What the exercise asks. All that should be output is the block of lines below from the line with "if (48 <=? n)" to the line with "String c p :: ps", both included, exactly as written.
*** Opening of Data provided ***
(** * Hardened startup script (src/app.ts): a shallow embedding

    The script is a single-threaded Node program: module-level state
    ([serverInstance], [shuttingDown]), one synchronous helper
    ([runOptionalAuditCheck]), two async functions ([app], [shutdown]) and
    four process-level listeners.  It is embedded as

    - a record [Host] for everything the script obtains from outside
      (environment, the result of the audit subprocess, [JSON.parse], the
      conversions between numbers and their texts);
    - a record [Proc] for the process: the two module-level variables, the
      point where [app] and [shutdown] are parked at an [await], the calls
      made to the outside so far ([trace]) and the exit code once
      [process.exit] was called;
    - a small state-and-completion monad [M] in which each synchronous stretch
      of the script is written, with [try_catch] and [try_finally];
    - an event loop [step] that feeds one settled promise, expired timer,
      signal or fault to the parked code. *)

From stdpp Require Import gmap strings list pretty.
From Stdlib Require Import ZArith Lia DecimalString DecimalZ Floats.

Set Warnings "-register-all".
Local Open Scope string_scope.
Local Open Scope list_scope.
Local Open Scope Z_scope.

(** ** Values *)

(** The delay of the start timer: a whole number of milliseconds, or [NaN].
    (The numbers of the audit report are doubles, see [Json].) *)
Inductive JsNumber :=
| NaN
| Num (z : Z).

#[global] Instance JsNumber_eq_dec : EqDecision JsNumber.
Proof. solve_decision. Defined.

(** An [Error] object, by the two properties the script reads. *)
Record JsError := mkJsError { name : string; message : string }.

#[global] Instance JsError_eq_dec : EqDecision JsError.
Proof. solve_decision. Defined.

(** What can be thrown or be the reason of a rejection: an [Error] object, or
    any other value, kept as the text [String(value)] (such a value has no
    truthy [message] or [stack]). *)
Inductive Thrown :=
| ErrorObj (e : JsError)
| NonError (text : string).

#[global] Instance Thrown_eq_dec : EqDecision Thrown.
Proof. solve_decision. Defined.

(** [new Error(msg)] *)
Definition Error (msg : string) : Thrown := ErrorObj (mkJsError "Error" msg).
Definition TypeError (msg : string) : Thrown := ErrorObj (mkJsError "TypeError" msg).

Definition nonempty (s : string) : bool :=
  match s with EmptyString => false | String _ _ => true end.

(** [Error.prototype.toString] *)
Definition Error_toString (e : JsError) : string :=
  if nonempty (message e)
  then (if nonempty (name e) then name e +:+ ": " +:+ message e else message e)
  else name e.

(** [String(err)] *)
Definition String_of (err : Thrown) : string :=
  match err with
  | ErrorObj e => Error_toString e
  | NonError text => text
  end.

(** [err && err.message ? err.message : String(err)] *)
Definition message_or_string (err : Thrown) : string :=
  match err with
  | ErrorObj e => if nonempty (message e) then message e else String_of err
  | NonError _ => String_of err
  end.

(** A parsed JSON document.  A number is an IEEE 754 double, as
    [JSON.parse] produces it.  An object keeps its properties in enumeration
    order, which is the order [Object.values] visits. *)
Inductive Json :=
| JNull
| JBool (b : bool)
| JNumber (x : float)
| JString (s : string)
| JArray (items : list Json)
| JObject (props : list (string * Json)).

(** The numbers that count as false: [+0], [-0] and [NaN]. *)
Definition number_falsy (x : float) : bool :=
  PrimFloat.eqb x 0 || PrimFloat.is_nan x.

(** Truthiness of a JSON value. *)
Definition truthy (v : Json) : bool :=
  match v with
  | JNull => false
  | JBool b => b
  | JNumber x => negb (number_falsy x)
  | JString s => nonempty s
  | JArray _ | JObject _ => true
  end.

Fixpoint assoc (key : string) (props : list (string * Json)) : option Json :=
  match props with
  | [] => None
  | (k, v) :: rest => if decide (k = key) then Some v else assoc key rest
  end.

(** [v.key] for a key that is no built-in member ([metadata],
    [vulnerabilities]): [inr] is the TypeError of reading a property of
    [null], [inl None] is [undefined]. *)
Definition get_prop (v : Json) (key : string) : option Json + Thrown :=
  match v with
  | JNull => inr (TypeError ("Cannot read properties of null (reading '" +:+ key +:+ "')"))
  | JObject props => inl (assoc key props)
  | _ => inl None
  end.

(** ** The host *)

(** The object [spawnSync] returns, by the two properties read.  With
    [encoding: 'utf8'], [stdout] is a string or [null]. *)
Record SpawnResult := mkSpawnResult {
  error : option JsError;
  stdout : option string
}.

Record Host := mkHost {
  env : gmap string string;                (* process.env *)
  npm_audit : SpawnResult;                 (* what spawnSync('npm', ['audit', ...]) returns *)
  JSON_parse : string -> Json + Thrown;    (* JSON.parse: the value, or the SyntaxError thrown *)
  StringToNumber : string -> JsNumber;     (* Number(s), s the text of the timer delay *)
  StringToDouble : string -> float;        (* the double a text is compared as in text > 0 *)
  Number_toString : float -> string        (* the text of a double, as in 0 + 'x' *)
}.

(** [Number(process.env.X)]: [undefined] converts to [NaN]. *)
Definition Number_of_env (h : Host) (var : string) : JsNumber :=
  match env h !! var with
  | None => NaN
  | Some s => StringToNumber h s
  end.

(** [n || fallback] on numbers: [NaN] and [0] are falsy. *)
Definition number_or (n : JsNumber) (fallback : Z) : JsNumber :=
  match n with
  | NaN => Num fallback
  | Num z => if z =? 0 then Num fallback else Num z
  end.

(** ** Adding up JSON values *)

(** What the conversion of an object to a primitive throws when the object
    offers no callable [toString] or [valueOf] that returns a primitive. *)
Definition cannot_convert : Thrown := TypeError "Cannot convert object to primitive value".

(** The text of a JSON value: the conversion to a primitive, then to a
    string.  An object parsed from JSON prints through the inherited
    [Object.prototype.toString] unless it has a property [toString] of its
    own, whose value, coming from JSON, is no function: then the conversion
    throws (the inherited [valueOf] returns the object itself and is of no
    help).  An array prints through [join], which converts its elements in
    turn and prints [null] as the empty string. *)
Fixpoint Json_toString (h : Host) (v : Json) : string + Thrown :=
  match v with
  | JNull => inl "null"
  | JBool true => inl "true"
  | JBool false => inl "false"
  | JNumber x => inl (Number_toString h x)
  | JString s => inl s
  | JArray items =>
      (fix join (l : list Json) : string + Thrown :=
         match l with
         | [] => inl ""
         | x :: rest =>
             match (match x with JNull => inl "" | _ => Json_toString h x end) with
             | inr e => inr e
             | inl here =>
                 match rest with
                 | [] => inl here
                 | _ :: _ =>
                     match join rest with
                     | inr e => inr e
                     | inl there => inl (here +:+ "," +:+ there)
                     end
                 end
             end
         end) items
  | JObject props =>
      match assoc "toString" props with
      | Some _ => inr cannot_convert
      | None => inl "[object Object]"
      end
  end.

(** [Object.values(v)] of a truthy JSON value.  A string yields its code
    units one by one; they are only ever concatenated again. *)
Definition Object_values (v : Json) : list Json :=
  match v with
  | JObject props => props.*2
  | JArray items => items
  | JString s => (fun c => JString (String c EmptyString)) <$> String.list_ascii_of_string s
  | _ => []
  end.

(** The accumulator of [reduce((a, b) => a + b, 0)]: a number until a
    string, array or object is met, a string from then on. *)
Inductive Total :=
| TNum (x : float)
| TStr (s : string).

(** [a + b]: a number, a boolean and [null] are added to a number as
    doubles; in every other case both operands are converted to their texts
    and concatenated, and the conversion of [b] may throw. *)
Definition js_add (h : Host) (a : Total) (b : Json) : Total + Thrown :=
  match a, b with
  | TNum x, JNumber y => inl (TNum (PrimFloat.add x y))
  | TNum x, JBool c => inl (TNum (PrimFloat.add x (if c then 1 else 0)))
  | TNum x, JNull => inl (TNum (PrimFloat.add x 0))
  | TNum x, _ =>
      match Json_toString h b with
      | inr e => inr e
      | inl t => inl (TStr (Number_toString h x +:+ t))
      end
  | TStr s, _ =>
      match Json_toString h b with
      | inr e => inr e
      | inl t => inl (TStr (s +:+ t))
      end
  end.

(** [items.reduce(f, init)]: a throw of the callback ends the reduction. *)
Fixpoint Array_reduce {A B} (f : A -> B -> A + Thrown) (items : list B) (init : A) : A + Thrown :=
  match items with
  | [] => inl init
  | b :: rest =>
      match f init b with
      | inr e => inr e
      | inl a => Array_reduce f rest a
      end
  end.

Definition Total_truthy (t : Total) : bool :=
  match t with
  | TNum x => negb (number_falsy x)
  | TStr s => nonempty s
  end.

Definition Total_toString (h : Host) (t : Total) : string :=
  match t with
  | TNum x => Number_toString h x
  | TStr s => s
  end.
*** Close of Data provided ***
*** Opening of Data provided ***
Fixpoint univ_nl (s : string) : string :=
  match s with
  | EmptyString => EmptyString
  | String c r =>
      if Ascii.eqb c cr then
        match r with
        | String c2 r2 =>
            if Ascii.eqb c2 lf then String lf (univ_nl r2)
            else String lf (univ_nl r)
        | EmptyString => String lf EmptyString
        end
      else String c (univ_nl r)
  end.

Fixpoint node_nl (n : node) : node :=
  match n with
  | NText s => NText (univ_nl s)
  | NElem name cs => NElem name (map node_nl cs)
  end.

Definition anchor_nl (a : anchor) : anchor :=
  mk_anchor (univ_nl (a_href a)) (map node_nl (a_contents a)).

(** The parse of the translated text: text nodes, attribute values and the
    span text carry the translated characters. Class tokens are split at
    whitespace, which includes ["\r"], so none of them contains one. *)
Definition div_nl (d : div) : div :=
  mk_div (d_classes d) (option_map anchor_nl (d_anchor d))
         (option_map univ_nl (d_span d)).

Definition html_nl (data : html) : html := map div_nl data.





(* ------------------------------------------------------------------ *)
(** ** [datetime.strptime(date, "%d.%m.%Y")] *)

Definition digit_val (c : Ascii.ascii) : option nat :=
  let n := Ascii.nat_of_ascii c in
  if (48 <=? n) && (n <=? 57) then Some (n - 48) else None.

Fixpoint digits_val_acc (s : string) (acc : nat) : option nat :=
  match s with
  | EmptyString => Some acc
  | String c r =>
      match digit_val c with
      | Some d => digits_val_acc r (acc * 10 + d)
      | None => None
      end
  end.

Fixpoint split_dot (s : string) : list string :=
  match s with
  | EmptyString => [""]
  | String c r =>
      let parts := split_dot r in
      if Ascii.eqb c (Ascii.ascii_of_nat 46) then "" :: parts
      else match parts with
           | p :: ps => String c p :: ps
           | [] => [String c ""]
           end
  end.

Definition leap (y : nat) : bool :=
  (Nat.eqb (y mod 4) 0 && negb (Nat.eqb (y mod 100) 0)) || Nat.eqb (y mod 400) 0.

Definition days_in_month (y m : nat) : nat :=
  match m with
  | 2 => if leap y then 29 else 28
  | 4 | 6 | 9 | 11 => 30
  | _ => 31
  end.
*** Close of Data provided ***
Solved exercise.
  if (48 <=? n) && (n <=? 57) then Some (n - 48) else None.

Fixpoint digits_val_acc (s : string) (acc : nat) : option nat :=
  match s with
  | EmptyString => Some acc
  | String c r =>
      match digit_val c with
      | Some d => digits_val_acc r (acc * 10 + d)
      | None => None
      end
  end.

Fixpoint split_dot (s : string) : list string :=
  match s with
  | EmptyString => [""]
  | String c r =>
      let parts := split_dot r in
      if Ascii.eqb c (Ascii.ascii_of_nat 46) then "" :: parts
      else match parts with
           | p :: ps => String c p :: ps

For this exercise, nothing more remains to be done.